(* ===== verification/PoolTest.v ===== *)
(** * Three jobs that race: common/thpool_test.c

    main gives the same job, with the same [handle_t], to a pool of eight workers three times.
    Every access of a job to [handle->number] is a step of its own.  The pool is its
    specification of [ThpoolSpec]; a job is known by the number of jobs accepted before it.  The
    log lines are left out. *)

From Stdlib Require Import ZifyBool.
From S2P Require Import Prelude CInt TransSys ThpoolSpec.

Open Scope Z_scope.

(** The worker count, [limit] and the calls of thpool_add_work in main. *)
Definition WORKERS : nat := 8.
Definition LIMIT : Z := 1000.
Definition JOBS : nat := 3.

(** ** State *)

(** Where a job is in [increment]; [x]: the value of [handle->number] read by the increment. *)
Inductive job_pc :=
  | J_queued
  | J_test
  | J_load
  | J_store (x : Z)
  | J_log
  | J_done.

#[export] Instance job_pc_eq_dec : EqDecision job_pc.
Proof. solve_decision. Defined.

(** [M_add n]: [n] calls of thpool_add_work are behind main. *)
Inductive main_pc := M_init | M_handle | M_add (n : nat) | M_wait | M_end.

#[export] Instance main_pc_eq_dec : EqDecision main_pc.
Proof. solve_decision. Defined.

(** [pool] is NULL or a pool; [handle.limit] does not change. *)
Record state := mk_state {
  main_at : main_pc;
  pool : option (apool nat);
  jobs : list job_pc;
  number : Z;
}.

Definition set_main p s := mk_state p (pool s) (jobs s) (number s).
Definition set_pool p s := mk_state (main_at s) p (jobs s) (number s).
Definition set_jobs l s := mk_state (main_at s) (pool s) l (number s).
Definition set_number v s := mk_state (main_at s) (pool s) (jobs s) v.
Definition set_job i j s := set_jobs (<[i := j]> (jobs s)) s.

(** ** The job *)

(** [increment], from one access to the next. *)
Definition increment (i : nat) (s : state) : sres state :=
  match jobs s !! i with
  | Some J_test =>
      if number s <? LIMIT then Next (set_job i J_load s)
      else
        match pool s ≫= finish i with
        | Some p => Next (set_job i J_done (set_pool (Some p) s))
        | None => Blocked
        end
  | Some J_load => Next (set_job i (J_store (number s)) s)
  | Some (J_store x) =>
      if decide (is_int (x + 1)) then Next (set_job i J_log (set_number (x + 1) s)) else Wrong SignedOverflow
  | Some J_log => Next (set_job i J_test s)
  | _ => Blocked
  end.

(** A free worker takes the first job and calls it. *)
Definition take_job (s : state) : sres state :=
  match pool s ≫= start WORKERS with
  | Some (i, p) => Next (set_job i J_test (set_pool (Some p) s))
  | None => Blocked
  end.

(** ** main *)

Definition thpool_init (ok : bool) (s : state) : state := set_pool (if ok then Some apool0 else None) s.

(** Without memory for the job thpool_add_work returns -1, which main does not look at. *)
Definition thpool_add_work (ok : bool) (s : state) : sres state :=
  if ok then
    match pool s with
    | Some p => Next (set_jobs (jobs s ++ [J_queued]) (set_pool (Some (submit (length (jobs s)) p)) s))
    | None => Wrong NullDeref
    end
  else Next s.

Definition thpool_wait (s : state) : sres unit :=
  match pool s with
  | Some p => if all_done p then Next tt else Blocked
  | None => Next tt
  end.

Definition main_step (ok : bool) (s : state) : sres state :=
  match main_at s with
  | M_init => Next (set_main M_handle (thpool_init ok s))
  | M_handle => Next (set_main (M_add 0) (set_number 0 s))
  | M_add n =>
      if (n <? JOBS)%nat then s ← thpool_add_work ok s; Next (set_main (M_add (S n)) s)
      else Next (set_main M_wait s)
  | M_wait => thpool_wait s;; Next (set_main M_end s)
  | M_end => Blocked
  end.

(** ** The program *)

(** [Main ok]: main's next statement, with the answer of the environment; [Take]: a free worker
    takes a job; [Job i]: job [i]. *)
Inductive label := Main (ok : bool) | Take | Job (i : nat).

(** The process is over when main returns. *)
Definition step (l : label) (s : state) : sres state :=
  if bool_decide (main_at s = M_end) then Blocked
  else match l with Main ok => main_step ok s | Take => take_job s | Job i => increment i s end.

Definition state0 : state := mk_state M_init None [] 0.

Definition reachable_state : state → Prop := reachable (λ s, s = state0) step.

▶ Exercise requirements:
The records above are to be duplicated in full and exactly.

▶ Response box:
(* ===== verification/PoolTest.v ===== *)
(** * Three jobs that race: common/thpool_test.c

    main gives the same job, with the same [handle_t], to a pool of eight workers three times.
    Every access of a job to [handle->number] is a step of its own.  The pool is its
    specification of [ThpoolSpec]; a job is known by the number of jobs accepted before it.  The
    log lines are left out. *)

From Stdlib Require Import ZifyBool.
From S2P Require Import Prelude CInt TransSys ThpoolSpec.

Open Scope Z_scope.

(** The worker count, [limit] and the calls of thpool_add_work in main. *)
Definition WORKERS : nat := 8.
Definition LIMIT : Z := 1000.
Definition JOBS : nat := 3.

(** ** State *)

(** Where a job is in [increment]; [x]: the value of [handle->number] read by the increment. *)
Inductive job_pc :=
  | J_queued
  | J_test
  | J_load
  | J_store (x : Z)
  | J_log
  | J_done.

#[export] Instance job_pc_eq_dec : EqDecision job_pc.
Proof. solve_decision. Defined.

(** [M_add n]: [n] calls of thpool_add_work are behind main. *)
Inductive main_pc := M_init | M_handle | M_add (n : nat) | M_wait | M_end.

#[export] Instance main_pc_eq_dec : EqDecision main_pc.
Proof. solve_decision. Defined.

(** [pool] is NULL or a pool; [handle.limit] does not change. *)
Record state := mk_state {
  main_at : main_pc;
  pool : option (apool nat);
  jobs : list job_pc;
  number : Z;
}.

Definition set_main p s := mk_state p (pool s) (jobs s) (number s).
Definition set_pool p s := mk_state (main_at s) p (jobs s) (number s).
Definition set_jobs l s := mk_state (main_at s) (pool s) l (number s).
Definition set_number v s := mk_state (main_at s) (pool s) (jobs s) v.
Definition set_job i j s := set_jobs (<[i := j]> (jobs s)) s.

(** ** The job *)

(** [increment], from one access to the next. *)
Definition increment (i : nat) (s : state) : sres state :=
  match jobs s !! i with
  | Some J_test =>
      if number s <? LIMIT then Next (set_job i J_load s)
      else
        match pool s ≫= finish i with
        | Some p => Next (set_job i J_done (set_pool (Some p) s))
        | None => Blocked
        end
  | Some J_load => Next (set_job i (J_store (number s)) s)
  | Some (J_store x) =>
      if decide (is_int (x + 1)) then Next (set_job i J_log (set_number (x + 1) s)) else Wrong SignedOverflow
  | Some J_log => Next (set_job i J_test s)
  | _ => Blocked
  end.

(** A free worker takes the first job and calls it. *)
Definition take_job (s : state) : sres state :=
  match pool s ≫= start WORKERS with
  | Some (i, p) => Next (set_job i J_test (set_pool (Some p) s))
  | None => Blocked
  end.

(** ** main *)

Definition thpool_init (ok : bool) (s : state) : state := set_pool (if ok then Some apool0 else None) s.

(** Without memory for the job thpool_add_work returns -1, which main does not look at. *)
Definition thpool_add_work (ok : bool) (s : state) : sres state :=
  if ok then
    match pool s with
    | Some p => Next (set_jobs (jobs s ++ [J_queued]) (set_pool (Some (submit (length (jobs s)) p)) s))
    | None => Wrong NullDeref
    end
  else Next s.

Definition thpool_wait (s : state) : sres unit :=
  match pool s with
  | Some p => if all_done p then Next tt else Blocked
  | None => Next tt
  end.

Definition main_step (ok : bool) (s : state) : sres state :=
  match main_at s with
  | M_init => Next (set_main M_handle (thpool_init ok s))
  | M_handle => Next (set_main (M_add 0) (set_number 0 s))
  | M_add n =>
      if (n <? JOBS)%nat then s ← thpool_add_work ok s; Next (set_main (M_add (S n)) s)
      else Next (set_main M_wait s)
  | M_wait => thpool_wait s;; Next (set_main M_end s)
  | M_end => Blocked
  end.

(** ** The program *)

(** [Main ok]: main's next statement, with the answer of the environment; [Take]: a free worker
    takes a job; [Job i]: job [i]. *)
Inductive label := Main (ok : bool) | Take | Job (i : nat).

(** The process is over when main returns. *)
Definition step (l : label) (s : state) : sres state :=
  if bool_decide (main_at s = M_end) then Blocked
  else match l with Main ok => main_step ok s | Take => take_job s | Job i => increment i s end.

Definition state0 : state := mk_state M_init None [] 0.

Definition reachable_state : state → Prop := reachable (λ s, s = state0) step.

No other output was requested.